ACTION ITEM:
Below is a listing; repeat exactly the lines from the one containing "rewrite (held_same d" to the one containing "unfold delete_drained in", both included.

════

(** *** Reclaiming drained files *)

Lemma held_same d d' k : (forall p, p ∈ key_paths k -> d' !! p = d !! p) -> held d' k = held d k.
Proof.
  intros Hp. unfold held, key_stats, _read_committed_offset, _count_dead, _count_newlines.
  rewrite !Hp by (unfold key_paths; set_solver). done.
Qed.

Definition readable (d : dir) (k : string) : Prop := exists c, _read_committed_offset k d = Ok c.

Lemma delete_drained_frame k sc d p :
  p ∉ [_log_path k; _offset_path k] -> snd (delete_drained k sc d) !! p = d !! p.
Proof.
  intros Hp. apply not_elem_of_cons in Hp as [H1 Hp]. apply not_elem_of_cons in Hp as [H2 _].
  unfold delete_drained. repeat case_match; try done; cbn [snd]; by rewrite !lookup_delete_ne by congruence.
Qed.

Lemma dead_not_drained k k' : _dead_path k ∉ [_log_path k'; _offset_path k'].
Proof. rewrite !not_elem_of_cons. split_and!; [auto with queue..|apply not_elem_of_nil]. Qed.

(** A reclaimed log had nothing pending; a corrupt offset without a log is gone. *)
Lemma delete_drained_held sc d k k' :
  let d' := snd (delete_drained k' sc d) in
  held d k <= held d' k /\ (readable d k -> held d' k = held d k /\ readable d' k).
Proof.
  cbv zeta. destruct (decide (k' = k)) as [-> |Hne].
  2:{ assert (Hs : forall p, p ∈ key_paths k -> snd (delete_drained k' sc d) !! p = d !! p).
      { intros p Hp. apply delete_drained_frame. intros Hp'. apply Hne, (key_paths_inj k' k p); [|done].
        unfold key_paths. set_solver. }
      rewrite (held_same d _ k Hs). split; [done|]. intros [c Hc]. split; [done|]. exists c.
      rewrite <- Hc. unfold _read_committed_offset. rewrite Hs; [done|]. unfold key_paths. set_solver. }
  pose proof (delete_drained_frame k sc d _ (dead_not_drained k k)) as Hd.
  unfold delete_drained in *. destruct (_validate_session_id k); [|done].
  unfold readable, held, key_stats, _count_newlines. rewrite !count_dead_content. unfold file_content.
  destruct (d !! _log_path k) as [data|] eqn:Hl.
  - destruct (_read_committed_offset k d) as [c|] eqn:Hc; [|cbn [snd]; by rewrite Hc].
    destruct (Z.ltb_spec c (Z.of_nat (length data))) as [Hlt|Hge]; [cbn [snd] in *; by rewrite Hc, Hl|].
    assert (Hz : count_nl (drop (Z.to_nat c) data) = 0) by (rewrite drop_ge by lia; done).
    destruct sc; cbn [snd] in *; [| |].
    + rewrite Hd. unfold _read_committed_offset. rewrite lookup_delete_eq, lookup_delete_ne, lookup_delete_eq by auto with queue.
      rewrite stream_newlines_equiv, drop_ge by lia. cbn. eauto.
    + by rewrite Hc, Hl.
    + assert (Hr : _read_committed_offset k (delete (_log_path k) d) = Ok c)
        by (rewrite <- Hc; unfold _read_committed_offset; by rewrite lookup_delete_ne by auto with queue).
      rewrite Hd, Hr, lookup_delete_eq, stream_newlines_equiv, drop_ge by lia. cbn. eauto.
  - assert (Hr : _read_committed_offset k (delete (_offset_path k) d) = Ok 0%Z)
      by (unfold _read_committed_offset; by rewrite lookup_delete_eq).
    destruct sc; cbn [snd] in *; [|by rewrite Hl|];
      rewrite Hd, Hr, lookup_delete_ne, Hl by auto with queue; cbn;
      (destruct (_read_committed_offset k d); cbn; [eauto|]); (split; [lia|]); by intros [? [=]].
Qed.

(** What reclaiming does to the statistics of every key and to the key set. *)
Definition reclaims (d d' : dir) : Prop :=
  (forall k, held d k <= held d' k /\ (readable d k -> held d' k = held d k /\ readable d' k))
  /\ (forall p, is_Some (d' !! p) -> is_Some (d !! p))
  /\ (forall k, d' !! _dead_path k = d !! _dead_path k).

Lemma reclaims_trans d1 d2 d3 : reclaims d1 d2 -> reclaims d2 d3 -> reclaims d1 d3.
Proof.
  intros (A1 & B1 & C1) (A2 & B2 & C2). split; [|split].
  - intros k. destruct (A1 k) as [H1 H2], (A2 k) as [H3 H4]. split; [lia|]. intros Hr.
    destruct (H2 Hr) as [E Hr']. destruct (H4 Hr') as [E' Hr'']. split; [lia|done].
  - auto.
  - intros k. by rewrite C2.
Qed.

════

EXPECTED ANSWER:
      rewrite (held_same d _ k Hs). split; [done|]. intros [c Hc]. split; [done|]. exists c.
      rewrite <- Hc. unfold _read_committed_offset. rewrite Hs; [done|]. unfold key_paths. set_solver. }
  pose proof (delete_drained_frame k sc d _ (dead_not_drained k k)) as Hd.
  unfold delete_drained in *. destruct (_validate_session_id k); [|done].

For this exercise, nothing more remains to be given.